А бабушка смотрит на меня и тихо улыбается, и качает головой,
- Нет-нет, - говорит бабушка, - вы, наверное, ошиблись…
И я сперва не понимаю ничего, а потом обмираю от страха. И мне совсем не нравиться эта ее тихая улыбка и ее голос такой спокойный, уютный, но что-то не так с интонациями… Я никак не могу понять… И тогда я заглядываю бабушке в глаза и вижу, что она меня не узнает, и не со мной она говорит сейчас, остановившись на этой странно чужой, бесприютной улице, в незнакомом городе, страшно далеко от дома. Когда бабушка смотрит на меня, в ее глазах ничегошеньки не меняется, она, словно смотрит на чужого человека, на случайного прохожего, я читаю в ее взгляде недоумение, удивление, толику беспокойства, и ничего больше, и этот ее покойный, тихий взгляд хлещет меня по глазам, отталкивает меня, так, что я отшатываюсь и отступаю на шаг назад…

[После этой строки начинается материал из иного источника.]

(** C10: A batch's books are its members'.  In every history, also one with calls
    that raised half way: a batch's count and its two totals are the count and the
    sums of the net payouts of exactly the instructions assigned to it, an
    assigned instruction is in a stored batch of its own rail, no instruction's
    release time is past its statutory deadline, and no batch is retried more
    often than its rail allows. *)
Theorem batch_totals_are_their_members calls :
  let s := sw_store (shistory E calls) in
  (forall b r, get_batch b s = Some r ->
     let members := members_of b s in
     sb_instruction_count r = Z.of_nat (length members) /\
     sb_total_credit_minor r = sumZ (if_direction "CREDIT") members /\
     sb_total_debit_minor r = sumZ (if_direction "DEBIT") members /\
     0 <= sb_retry_count r <= max_retries (sb_rail r)) /\
  (forall i, i ∈ ss_instructions s ->
     (forall b, si_batch_id i = Some b -> exists r, get_batch b s = Some r /\ sb_rail r = si_rail i) /\
     micros (si_earliest_release_at i) <= micros (si_latest_release_at i)).
Proof.
  intros s. pose proof (shistory_books calls) as [Hu Hb Hm Hr]. fold s in Hu, Hb, Hm, Hr. split.
  - intros b r Hg members. destruct (Hb b r Hg) as [Kc Kr Kd Kt]. rewrite (get_batch_id _ _ _ Hg) in *.
    pose proof (fun f => member_sum_filter f b s : member_sum f b s = sumZ f members) as Hs.
    rewrite <- !Hs. split_and!; try done; try lia. rewrite Kc, Hs. clear. unfold sumZ.
    induction members as [|x l IH]; [done|]. cbn [foldr length]. lia.
  - intros i Hi. split; [by apply Hm|by apply Hr].
Qed.
End Ops.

…мелком я вижу город с высоты птичьего полета, я словно смотрю на эту чертову игрушку - хрустальный шар со снегом, и снег все сыпет и сыпет с тусклого хмурого неба, и улицы кружатся, и кружатся черные коробки домов, пятиэтажки, «финские» домики, новые высотки, старые дворы, город совсем маленький, куда не плюнь – везде окраина и огромный, как мегаполис, без конца и края, такой, что ничего не стоит в нем потеряться и по одной из городских улиц, по одной из этих черных трещин бредет моя бабушка, она потерялась и бредет теперь бог его весть куда…

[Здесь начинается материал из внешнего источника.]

Lemma assign_one_Ok clock now day i w u w' : ids_unique (sw_store w) -> current w i ->
  assign_one E clock now day i w = (Ok u, w') -> exists r st key transit id, assigned_to clock now day i w w' r st key transit id.
Proof.
  intros Hu Hcur Ha. unfold assign_one in Ha. inv_eff. rename E2 into Hg, a into st, a1 into r.
  destruct (aget (si_rail i) (en_transit_accounts E)) as [transit|] eqn:Ht; [|done]. rewrite ebind_eq in Ha.
  destruct (elift _ s1) as [[key|] w1] eqn:Hk; [|done]. apply elift_Ok in Hk as [Hk <-].
  rewrite ebind_eq in Ha. destruct (on_ledger _ s1) as [[eid|] w2] eqn:Hp; [|done]. apply on_ledger_Ok in Hp as [Hp Hs2].
  pose proof (get_or_create_found _ _ _ _ _ _ _ Hg Hu) as Hfound.
  apply get_or_create_Ok in Hg as (Hr & Hopen & Hrail & Hday & _ & Hins & Hled); [|done].
  assert (Hr2 : get_batch (sb_batch_id r) (sw_store w2) = Some r) by (by rewrite Hs2).
  assert (Hi2 : get_instruction (si_instruction_id i) (sw_store w2) = Some i).
  { rewrite Hs2. unfold current, get_instruction in *. by rewrite Hins. }
  rewrite ebind_eq, (join_batch_eq r i) in Ha by done. cbv beta iota in Ha.
  rewrite ebind_eq, (join_row_eq _ st i) in Ha by done. cbv beta iota in Ha.
  set (w3 := mk_SWorld _ _ _) in Ha. rewrite ebind_eq in Ha.
  pose proof (audit_statutory_store E clock st i w3) as Hs4. pose proof (audit_statutory_led E clock st i w3) as Hl4.
  destruct (audit_statutory E clock st i w3) as [[u4|] w4]; [|done]. cbn in Hs4, Hl4.
  assert (Hb4 : get_batch (sb_batch_id r) (sw_store w4) = Some (joined_batch r i)).
  { rewrite Hs4. change (get_batch (sb_batch_id r) (put_batch (joined_batch r i) (sw_store w2)) = Some (joined_batch r i)).
    rewrite get_put_batch, Hr2. cbn. by rewrite String.eqb_refl. }
  assert (Hend : sw_led w' = sw_led w4 /\ ss_instructions (sw_store w') = ss_instructions (sw_store w4) /\
    get_batch (sb_batch_id r) (sw_store w') = Some (flagged (joined_batch r i)) /\
    forall b, b <> sb_batch_id r -> get_batch b (sw_store w') = get_batch b (sw_store w4)).
  { unfold flag_large in Ha. unfold flagged. destruct (_ <? _); [|by injection Ha as <- <-].
    rewrite ebind_eq in Ha. unfold update_batch_, on_store, update_batch in Ha. rewrite Hb4 in Ha. cbn in Ha. injection Ha as <- <-.
    cbn [sw_led sw_store]. split_and!; [done..| |]; [rewrite get_put_batch, Hb4; cbn; by rewrite String.eqb_refl|].
    intros b Hb. rewrite get_put_batch. cbn. apply not_eq_sym, String.eqb_neq in Hb. rewrite Hb. by destruct (get_batch b _). }
  destruct Hend as (Hled' & Hins' & Hb' & Ho'). exists r, st, key, transit, eid. split; try done.
  - intros b Hb. rewrite Ho' by done. rewrite Hs4. change (get_batch b (put_batch (joined_batch r i) (sw_store w2)) = get_batch b (sw_store w)).
    rewrite get_put_batch. pose proof (not_eq_sym Hb) as Hb2. apply String.eqb_neq in Hb2. cbn. rewrite Hb2, Hs2.
    destruct Hfound as [[_ ->]|(_ & _ & _ & Hf)]; [by destruct (get_batch b _)|]. rewrite Hf by done. by destruct (get_batch b _).
  - destruct Hfound as [[? _]|(? & ? & ? & _)]; auto.
  - unfold get_instruction. rewrite Hins', Hs4. fold (get_instruction (si_instruction_id i) (sw_store w3)).
    cbn [w3 sw_store]. rewrite get_put_instruction.
    assert (Hid : si_instruction_id (joined_row (sb_batch_id r) st i) = si_instruction_id i) by (by destruct st).
    rewrite Hid, String.eqb_refl. change (get_instruction (si_instruction_id i) (put_batch (joined_batch r i) (sw_store w2)))
      with (get_instruction (si_instruction_id i) (sw_store w2)). by rewrite Hi2.
  - intros k Hk'. unfold get_instruction at 1. rewrite Hins', Hs4. fold (get_instruction k (sw_store w3)).
    cbn [w3 sw_store]. rewrite get_put_instruction.
    assert (Hid : si_instruction_id (joined_row (sb_batch_id r) st i) = si_instruction_id i) by (by destruct st).
    rewrite Hid. apply not_eq_sym, String.eqb_neq in Hk'. rewrite Hk'.
    change (id <$> get_instruction k (sw_store w2) = get_instruction k (sw_store w)). rewrite Hs2. unfold get_instruction. rewrite Hins.
    by destruct (List.find _ _).
  - unfold s_res in Hk. destruct (open_key _ _); congruence.
  - exists (sw_led w2). rewrite <- Hled. split; [done|]. rewrite Hled'. exact Hl4.
Qed.
End Assign.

Она стоит передо мной и терпеливо ждет и улыбается, и теперь я вижу, что бабушкино пальто и рукав с одной стороны грязные, словно бы она где-то упала, и еще я замечаю, что в руках у нее нет сумочки, бабушка ее потеряла. Я складываю одно с другим, и, да, нам говорили, что такое может случиться, и были уже первые звоночки и нельзя, нельзя было отпускать ее одну из дома…

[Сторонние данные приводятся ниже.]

(* ===== verification/SettlementRelease.v ===== *)
(** The payout mandate: what a run of [assign_due_instructions] releases, and that
    every released payout is backed by an entry that stages its float. *)
From S2P Require Import Prelude Effects Rows Exceptions DateTime Sha256 Canonical Json LedgerTypes LedgerStore HashChain LedgerService LedgerOps LedgerHistory LedgerPosting.
From S2P Require Import Fees Calendar Settlement SettlementEngine SettlementMoves SettlementTables SettlementBooks SettlementControls.
Open Scope Z_scope.

(** The batch [b] takes instructions of the rail on that day. *)
Definition takes_payouts (b rail : string) (day : Z) (s : SettlementStore) : Prop :=
  exists r, get_batch b s = Some r /\ sb_status r = "OPEN"%string /\ sb_rail r = rail /\ sb_cycle_date r = day.

(** [i] is a member of such a batch. *)
Definition released (day : Z) (i : SettlementInstructionRow) (s : SettlementStore) : Prop :=
  exists i' b, get_instruction (si_instruction_id i) s = Some i' /\ si_batch_id i' = Some b /\ instruction_core i' = instruction_core i /\
    si_status i' = si_status i /\ takes_payouts b (si_rail i) day s.

Definition is_releasable (now : datetime) (i : SettlementInstructionRow) : bool :=
  match _releasable i now with Ok ok => ok | Err _ => false end.

Section Release.
Context `{HashFn} `{CheckpointSigner} `{Redactor} `{DhakaTz} `{HostTz} (E : Engine).

Lemma flagged_core r i : let r' := flagged (joined_batch r i) in
  sb_status r' = sb_status r /\ sb_rail r' = sb_rail r /\ sb_cycle_date r' = sb_cycle_date r.
Proof. unfold flagged. by destruct (_ <? _). Qed.

Lemma assigned_open clock now day i w w' r st key transit id b rail :
  assigned_to E clock now day i w w' r st key transit id -> takes_payouts b rail day (sw_store w) -> takes_payouts b rail day (sw_store w').
Proof.
  intros Ha (x & Hx & Ho & Hr & Hd). destruct (flagged_core r i) as (Fs & Fr & Fd).
  destruct (decide (b = sb_batch_id r)) as [->|Hne]; [|exists x; by rewrite (at_others _ _ _ _ _ _ _ _ _ _ _ _ Ha)].
  exists (flagged (joined_batch r i)). split; [by apply (at_batch _ _ _ _ _ _ _ _ _ _ _ _ Ha)|].
  destruct (at_found _ _ _ _ _ _ _ _ _ _ _ _ Ha) as [Hf|(Hf & _)]; [|congruence]. simplify_eq. split_and!; congruence.
Qed.

Lemma assigned_released clock now day i w w' r st key transit id :
  assigned_to E clock now day i w w' r st key transit id -> released day i (sw_store w').
Proof.
  intros [Ho Hr Hd _ Hb _ _ Hi _ _ _ _]. destruct (flagged_core r i) as (Fs & Fr & Fd).
  exists (joined_row (sb_batch_id r) st i), (sb_batch_id r). split_and!; [done|by destruct st..|].
  exists (flagged (joined_batch r i)). split_and!; congruence.
Qed.

(** A later assignment of another instruction keeps what was released. *)
Lemma released_later clock now day i j w w' r st key transit id :
  assigned_to E clock now day j w w' r st key transit id -> si_instruction_id i <> si_instruction_id j ->
  released day i (sw_store w) -> released day i (sw_store w').
Proof.
  intros Ha Hne (i' & b & Hi & Hb & Hc & Hs & Ho). exists i', b. split_and!; try done.
  - by rewrite (at_rows _ _ _ _ _ _ _ _ _ _ _ _ Ha).
  - by eapply assigned_open.
Qed.

Lemma assign_loop_releases clock now day rows acc w l w' : books_ok (sw_store w) -> Forall (current w) rows -> Forall unassigned rows ->
  NoDup (si_instruction_id <$> rows) -> assign_loop E clock now day rows acc w = (Ok l, w') ->
  l = acc ++ (si_instruction_id <$> List.filter (is_releasable now) rows) /\
  (forall i, i ∈ rows -> if is_releasable now i then released day i (sw_store w') else current w' i) /\
  (forall k, k ∉ si_instruction_id <$> rows -> get_instruction k (sw_store w') = get_instruction k (sw_store w)) /\
  (forall k i, k ∉ si_instruction_id <$> rows -> si_instruction_id i = k -> released day i (sw_store w) -> released day i (sw_store w')).
Proof.
  revert acc w. induction rows as [|r rows IH]; intros acc w Hbk Hc Hq Hn Hl; cbn [assign_loop] in Hl.
  { unfold eret in Hl. injection Hl as <- <-. rewrite app_nil_r. split_and!; try done. intros i Hi. by apply not_elem_of_nil in Hi. }
  apply Forall_cons in Hc as [Hr Hc]. apply Forall_cons in Hq as [Hr' Hq]. csimpl in Hn. apply NoDup_cons in Hn as [Hx Hn].
  rewrite ebind_eq in Hl. unfold elift at 1 in Hl. destruct (_releasable r now) as [ok|] eqn:Hok; [|done].
  assert (Hrel : is_releasable now r = ok) by (unfold is_releasable; by rewrite Hok). cbn [List.filter]. rewrite Hrel. csimpl.
  destruct ok; cbn [negb] in Hl.
  - rewrite ebind_eq in Hl. destruct (assign_one E clock now day r w) as [[u|] w1] eqn:Hw1; [|done].
    pose proof (assign_one_books E clock now day r w Hr (proj2 Hr') Hbk) as Hb1. rewrite Hw1 in Hb1.
    apply assign_one_Ok in Hw1 as (br & st & key & transit & id & Ha); [|apply Hbk|done].
    assert (Hcur : Forall (current w1) rows).
    { apply Forall_forall. intros x Hin. unfold current. rewrite (at_rows _ _ _ _ _ _ _ _ _ _ _ _ Ha).
      - by apply (proj1 (Forall_forall _ _) Hc).
      - intros He. apply Hx. rewrite <- He. by apply list_elem_of_fmap_2. }
    destruct (IH _ w1 Hb1 Hcur Hq Hn Hl) as (-> & Hall & Hoth & Hkeep). rewrite <- app_assoc. split_and!; [done| | |].
    + intros i [->|Hi]%elem_of_cons; [|by apply Hall]. rewrite Hrel. apply (Hkeep (si_instruction_id r)); [done..|]. by eapply assigned_released.
    + intros k Hk. apply not_elem_of_cons in Hk as [Hk1 Hk2]. rewrite Hoth by done. by rewrite (at_rows _ _ _ _ _ _ _ _ _ _ _ _ Ha).
    + intros k i Hk Hik Hi. apply not_elem_of_cons in Hk as [Hk1 Hk2]. apply (Hkeep k); [done..|]. eapply released_later; [done|congruence|done].
  - destruct (IH _ w Hbk Hc Hq Hn Hl) as (-> & Hall & Hoth & Hkeep). split_and!; [done| | |].
    + intros i [->|Hi]%elem_of_cons; [|by apply Hall]. rewrite Hrel. unfold current. rewrite Hoth by done. exact Hr.
    + intros k Hk. apply not_elem_of_cons in Hk as [Hk1 Hk2]. by apply Hoth.
    + intros k i Hk Hik Hi. apply not_elem_of_cons in Hk as [Hk1 Hk2]. by apply (Hkeep k).
Qed.

(** C13: the payout mandate.  When [assign_due_instructions] returns, it returns
    exactly the queued, unassigned instructions that are releasable at that
    instant, in order, and each of them, its amounts unchanged, is now in an OPEN
    batch of its own rail and of the day; every other instruction is as it was.
    An instruction under an anti-money-laundering hold is not released whatever
    its deadline; past the statutory deadline any other one is, delivered or not;
    before it, only one whose delivery hold is cleared and whose release time has
    come. *)
Theorem assignment_releases_what_is_due calls clock now t ids w' :
  let w := shistory E calls in
  assign_due_instructions E clock now w = (Ok ids, w') -> now_or now clock = Ok t ->
  let queue := list_instructions None (Some "QUEUED"%string) None true (sw_store w) in
  ids = (si_instruction_id <$> List.filter (is_releasable t) queue) /\
  (forall i, i ∈ queue -> if is_releasable t i then released (dhaka_date t) i (sw_store w') else current w' i) /\
  (forall k, k ∉ si_instruction_id <$> queue -> get_instruction k (sw_store w') = get_instruction k (sw_store w)) /\
  (forall i, i ∈ queue -> tz_aware t = tz_aware (si_latest_release_at i) -> tz_aware t = tz_aware (si_earliest_release_at i) ->
     is_releasable t i = negb (si_aml_hold i) && ((micros (si_latest_release_at i) <=? micros t) ||
       (si_delivery_hold_cleared i && (micros (si_earliest_release_at i) <=? micros t)))).
Proof.
  intros w Ha Ht queue. pose proof (shistory_books E calls) as Hb. fold w in Hb.
  unfold assign_due_instructions, read_store in Ha. inv_eff. rewrite Ht in *. simplify_eq.
  destruct (listed_current None (Some "QUEUED"%string) None true w (bo_unique _ Hb)) as [Hc Hn]. fold queue in Hc, Hn.
  destruct (assign_loop_releases _ _ _ _ _ _ _ _ Hb Hc (listed_unassigned w) Hn Ha) as (-> & Hall & Hoth & _).
  split_and!; [done..|]. intros i Hi Ha1 Ha2. pose proof (listed_unassigned w) as Hq. fold queue in Hq.
  apply (proj1 (Forall_forall _ _) Hq) in Hi as [Hst Hb0]. unfold is_releasable, _releasable, hold_over, dt_le.
  rewrite Hst, Hb0, <- Ha1, <- Ha2, eqb_reflx. cbn. by destruct (si_aml_hold i), (_ <=? _), (si_delivery_hold_cleared i), (_ <=? _).
Qed.
End Release.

Я хочу подойти к бабушке и взять ее под руку, и отвести к автобусной остановки, или на стоянку такси, или к будке таксофона, чтобы вызвать «скорую помощь», но боюсь, что она меня испугается и никуда со мной не пойдет, и я стою под этим медленно летящим с неба сырым снегом, и уже начинает смеркаться, а я все медлю. Я плохо вижу бабушку, потому что на глаза мне наворачиваются слезы, и город размазывается и плывет вокруг меня.